At the more personal level, with patients and staff in close proximity, more specific means of personal protection are effective, like masks or a portable air management device.

That said, there are many complex issues surrounding mask wearing. Even though materials, methods, and mask design have improved over the years, there is still variable effectiveness against viral- and bacterial-sized particles.

Other studies have shown the actual act of wearing masks and keeping them on in a proper position is very difficult. Sick patients may have difficulty maintaining proper and consistent mask use — or may be disinterested in doing so — to contain their infection and protect others

What You Need: Airborne Pathogen Reduction Through UV Air Disinfection

HAI Outbreaks in Hospitals Are Preventable

Historically, hospitals don’t regularly test for environmental airborne microbiology, with the exception of surgical suites. Staffers address surface and contact containment as much as possible. New technologies like UV-based surface eradication are certainly helping.

But for some reason, airborne pathogens are typically addressed after the fact.

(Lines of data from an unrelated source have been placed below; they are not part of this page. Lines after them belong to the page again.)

(* ===== verification/Regs.v ===== *)
(** [Regs.h] and [RegsInfo.h]: the register set of a thread, and the view of it that keeps the
    values from before an unwind step while the step overwrites them. *)
From Stdlib Require Import ZArith Lia Bool.
From stdpp Require Import base numbers list gmap.
From S2P Require Import Prelude.
#[local] Open Scope Z_scope.

(** * [Regs] and [RegsImpl<AddressType>] *)

(** [pc_reg] and [sp_reg] are the indices the architecture's [pc]/[set_pc] and [sp]/[set_sp]
    overrides use. *)
Record Regs := mkRegs {
  total_regs_ : Z;
  regs_ : list Z;
  dex_pc_ : Z;
  pc_reg : Z;
  sp_reg : Z
}.

Definition total_regs (r : Regs) : Z := total_regs_ r.

(** [regs_[i]]: out of range is undefined. *)
Definition reg_at (i : Z) (r : Regs) : option Z :=
  if 0 <=? i then regs_ r !! Z.to_nat i else None.

Definition put_reg (i v : Z) (r : Regs) : Regs :=
  mkRegs (total_regs_ r) (<[Z.to_nat i := v]> (regs_ r)) (dex_pc_ r) (pc_reg r) (sp_reg r).

Definition set_dex_pc (v : Z) (r : Regs) : Regs :=
  mkRegs (total_regs_ r) (regs_ r) v (pc_reg r) (sp_reg r).

Definition read_reg {S} (i : Z) (r : Regs) : M S Z := some_or (Undef UbRegIndex) (reg_at i r).

(** The constructor [RegsImpl(total_regs, return_loc)]: zero-initialized registers. *)
Definition new_regs (total pc sp : Z) : Regs :=
  mkRegs total (replicate (Z.to_nat total) 0) 0 pc sp.

(** * [RegsInfo<AddressType>] *)

Definition MAX_REGISTERS : Z := 64.

(** [saved_regs] is an uninitialized array. *)
Record RegsInfo := mkRegsInfo {
  info_regs : Regs;
  saved_reg_map : Z;
  saved_regs : list (option Z)
}.

Definition new_regs_info (r : Regs) : RegsInfo := mkRegsInfo r 0 (replicate 64 None).

Definition put_info_regs (r : Regs) (i : RegsInfo) : RegsInfo :=
  mkRegsInfo r (saved_reg_map i) (saved_regs i).

Definition IsSaved (reg : Z) : M RegsInfo bool :=
  if MAX_REGISTERS <? reg then fail Aborted
  else if 64 <=? reg then fail (Undef UbShift)
  else gets (fun i => negb (Z.land (saved_reg_map i) (Z.shiftl 1 reg) =? 0)).

Definition Get (reg : Z) : M RegsInfo Z :=
  saved <- IsSaved reg ;;
  i <- get ;;
  if (saved : bool) then
    o <- some_or (Undef UbRegIndex) (saved_regs i !! Z.to_nat reg) ;;
    some_or (Undef UbUninit) o
  else read_reg reg (info_regs i).

(** The returned pointer [&( *regs)[reg]] is the register itself. *)
Definition Save (reg : Z) : M RegsInfo unit :=
  if MAX_REGISTERS <=? reg then fail Aborted
  else
    i <- get ;;
    v <- read_reg reg (info_regs i) ;;
    modify (fun i => mkRegsInfo (info_regs i) (Z.lor (saved_reg_map i) (Z.shiftl 1 reg))
                       (<[Z.to_nat reg := Some v]> (saved_regs i))).

Definition Total (i : RegsInfo) : Z := total_regs (info_regs i).

(** * Invariants *)

(** A register set as every constructor builds it: all registers present, at most 64 of them, of
    the width of the architecture, with valid PC and SP indices. *)
Definition regs_wf (A : addr_type) (r : Regs) : Prop :=
  total_regs_ r = Z.of_nat (length (regs_ r)) /\ total_regs_ r <= 64 /\
  Forall (in_u (bits A)) (regs_ r) /\
  0 <= pc_reg r < total_regs_ r /\ 0 <= sp_reg r < total_regs_ r.

#[export] Instance regs_wf_dec A r : Decision (regs_wf A r).
Proof. unfold regs_wf. apply _. Defined.

(** [info] still shows the register values [orig]: what [Get] returns does not depend on which
    registers were saved and overwritten. *)
Definition info_shows (orig : list Z) (i : RegsInfo) : Prop :=
  total_regs_ (info_regs i) = Z.of_nat (length orig) /\ Z.of_nat (length orig) <= 64 /\
  length (regs_ (info_regs i)) = length orig /\ length (saved_regs i) = 64%nat /\
  0 <= saved_reg_map i /\
  forall (k : nat) v, orig !! k = Some v ->
    if Z.testbit (saved_reg_map i) (Z.of_nat k) then saved_regs i !! k = Some (Some v)
    else regs_ (info_regs i) !! k = Some v.

Section Lemmas.
Implicit Types (i : RegsInfo) (orig : list Z).

Lemma land_bit x n : 0 <= n -> (Z.land x (Z.shiftl 1 n) =? 0) = negb (Z.testbit x n).
Proof.
  intros Hn. destruct (Z.testbit x n) eqn:E; simpl.
  - apply Z.eqb_neq. intros H0. apply (f_equal (fun z => Z.testbit z n)) in H0.
    rewrite Z.land_spec, E, Z.shiftl_spec, Z.sub_diag in H0 by done. by rewrite Z.bits_0 in H0.
  - apply Z.eqb_eq, Z.bits_inj'. intros k Hk. rewrite Z.land_spec, Z.bits_0, Z.shiftl_spec by done.
    destruct (Z.eq_dec k n) as [->|]; [by rewrite E|].
    change 1 with (2 ^ 0). rewrite Z.pow2_bits_false by lia. apply andb_false_r.
Qed.

Lemma wp_IsSaved F reg Q i :
  0 <= reg < 64 -> wp F (IsSaved reg) Q i = Q (Z.testbit (saved_reg_map i) reg) i.
Proof.
  intros Hr. unfold IsSaved, MAX_REGISTERS. rewrite (proj2 (Z.ltb_ge _ _)), (proj2 (Z.leb_gt _ _)) by lia.
  rewrite wp_gets, land_bit by lia. by rewrite negb_involutive.
Qed.

(** [Get] shows the original value of every register. *)
Lemma Get_shows F orig reg v i Q :
  info_shows orig i -> 0 <= reg -> orig !! Z.to_nat reg = Some v -> Q v i -> wp F (Get reg) Q i.
Proof.
  intros (Ht & Hm & Hl & Hs & _ & H) Hr Hv HQ. pose proof (lookup_lt_Some _ _ _ Hv).
  unfold Get. rewrite wp_bind, wp_IsSaved by lia. specialize (H _ _ Hv).
  rewrite Z2Nat.id in H by lia. wp_simpl. destruct (Z.testbit (saved_reg_map i) reg); wp_simpl.
  - by rewrite H.
  - unfold read_reg, reg_at. wp_simpl. by rewrite (proj2 (Z.leb_le 0 reg)), H by lia.
Qed.

(** [Save] keeps the view, and so does overwriting a saved register. *)
Lemma Save_shows F orig reg i Q :
  info_shows orig i -> 0 <= reg < Z.of_nat (length orig) ->
  Z.testbit (saved_reg_map i) reg = false ->
  (forall i', info_shows orig i' -> info_regs i' = info_regs i ->
     (forall k, 0 <= k -> Z.testbit (saved_reg_map i') k = Z.testbit (saved_reg_map i) k || (k =? reg)) ->
     Q tt i') ->
  wp F (Save reg) Q i.
Proof.
  intros (Ht & Hm & Hl & Hs & Hmap & H) Hr Hns HQ. unfold Save, MAX_REGISTERS.
  rewrite (proj2 (Z.leb_gt _ _)) by lia. unfold read_reg, reg_at. wp_simpl.
  rewrite (proj2 (Z.leb_le 0 reg)) by lia.
  destruct (lookup_lt_is_Some_2 orig (Z.to_nat reg) ltac:(lia)) as [v Hv].
  pose proof (H _ _ Hv) as Hreg. rewrite Z2Nat.id, Hns in Hreg by lia. rewrite Hreg.
  assert (forall k, 0 <= k -> Z.testbit (Z.lor (saved_reg_map i) (Z.shiftl 1 reg)) k
          = Z.testbit (saved_reg_map i) k || (k =? reg)) as Hbit.
  { intros k Hk. rewrite Z.lor_spec, Z.shiftl_spec by lia. f_equal. change 1 with (2 ^ 0).
    destruct (Z.eqb_spec k reg) as [->|]; [by rewrite Z.sub_diag|].
    rewrite Z.pow2_bits_false by lia. done. }
  apply HQ; [|done|exact Hbit]. repeat split; try done; simpl.
  - by rewrite length_insert.
  - rewrite Z.lor_nonneg, Z.shiftl_nonneg. lia.
  - intros k w Hw. rewrite Hbit by lia. specialize (H _ _ Hw).
    destruct (Z.eqb_spec (Z.of_nat k) reg) as [<-|].
    + rewrite orb_true_r, Nat2Z.id. rewrite Nat2Z.id in Hv. rewrite list_lookup_insert_eq by lia.
      congruence.
    + rewrite orb_false_r. destruct (Z.testbit _ _); [|done]. rewrite list_lookup_insert_ne by lia. done.
Qed.

Lemma put_reg_shows orig reg v i :
  info_shows orig i -> 0 <= reg -> Z.testbit (saved_reg_map i) reg = true ->
  info_shows orig (put_info_regs (put_reg reg v (info_regs i)) i).
Proof.
  intros (Ht & Hm & Hl & Hs & Hmap & H) Hr Hsv. repeat split; try done; simpl.
  - by rewrite length_insert.
  - intros k w Hw. specialize (H _ _ Hw). destruct (Z.testbit _ (Z.of_nat k)) eqn:E; [done|].
    rewrite list_lookup_insert_ne; [done|]. intros <-. rewrite Z2Nat.id in E by lia. congruence.
Qed.

Lemma new_regs_info_shows A r : regs_wf A r -> info_shows (regs_ r) (new_regs_info r).
Proof.
  intros (Ht & Hm & Hf & _). repeat split; try done; simpl; [lia|]. intros k v Hv.
  by rewrite Z.bits_0.
Qed.
End Lemmas.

Thankfully, more and more advanced Infection Prevention Programs are calling for proactive measures. 

The goal is to limit liability and expenditures associated with HAIs.

Proactive health care facility managers want to identify potential issues and address them at the source, before they become a crisis. This is possible thanks to portable air disinfection devices.
“With the increase in viral infection and the possibility of pandemics when large numbers of patients will have to be treated and where many others will be at risk of acquiring infections, now is the time to invest in radical new ventilation design and management strategies as well as portable air management devices.”

— Eames, I., et. al. “Airborne Transmission of Disease in Hospitals.” J Royal Society Interface. Dec. 2009. 6: p. 697-702.

UV Air Disinfection Machines

You’ve heard a lot about the horrors of airborne pathogens in hospitals and bogus air disinfection claims. It’s because of this knowledge that we can now finally address how to truly decrease infection rates in hospitals.

There are two basic physical principles of ventilation in infection control:

Diluting airborne pathogens

Controlling airborne pathogen movement from one space to another

That said, you’ll need to consider numerous factors when choosing the appropriate UV air disinfection solution for your specific application and needs. These factors include:

  • Functionality
  • Portability
  • Design
  • Weight
  • Pathogen killing
  • Odor removal
  • Air flow rates
  • Air inflow/outflow sites
  • Safe use
  • Noise level
  • Independent, third-party efficacy testing
  • Verification of efficacy claims for particulate reduction
  • Absence of dangerous byproducts

Even though air disinfection machines don’t have to be registered, the EPA has set guidelines for the appropriate type and size of bioaerosol chamber in which to test them. Products tested under this guidelines have verifiable pathogen-killing efficacy.

Other airborne pathogen efficacy parameters that require assessment include:

An independent, third-party, nationally recognized lab facility

Test methods employed

Contact time (minutes vs. hours)

Type of pathogen

Killing percentage (ideally 99.9995%)

When analyzing and comparing these devices, it’s extremely important that testing parameters are actually directly comparable. The same conditions apply to field studies. The field studies should be conducted at unbiased facilities with scientific test conditions that eliminate all testing room variables except for the air management device itself.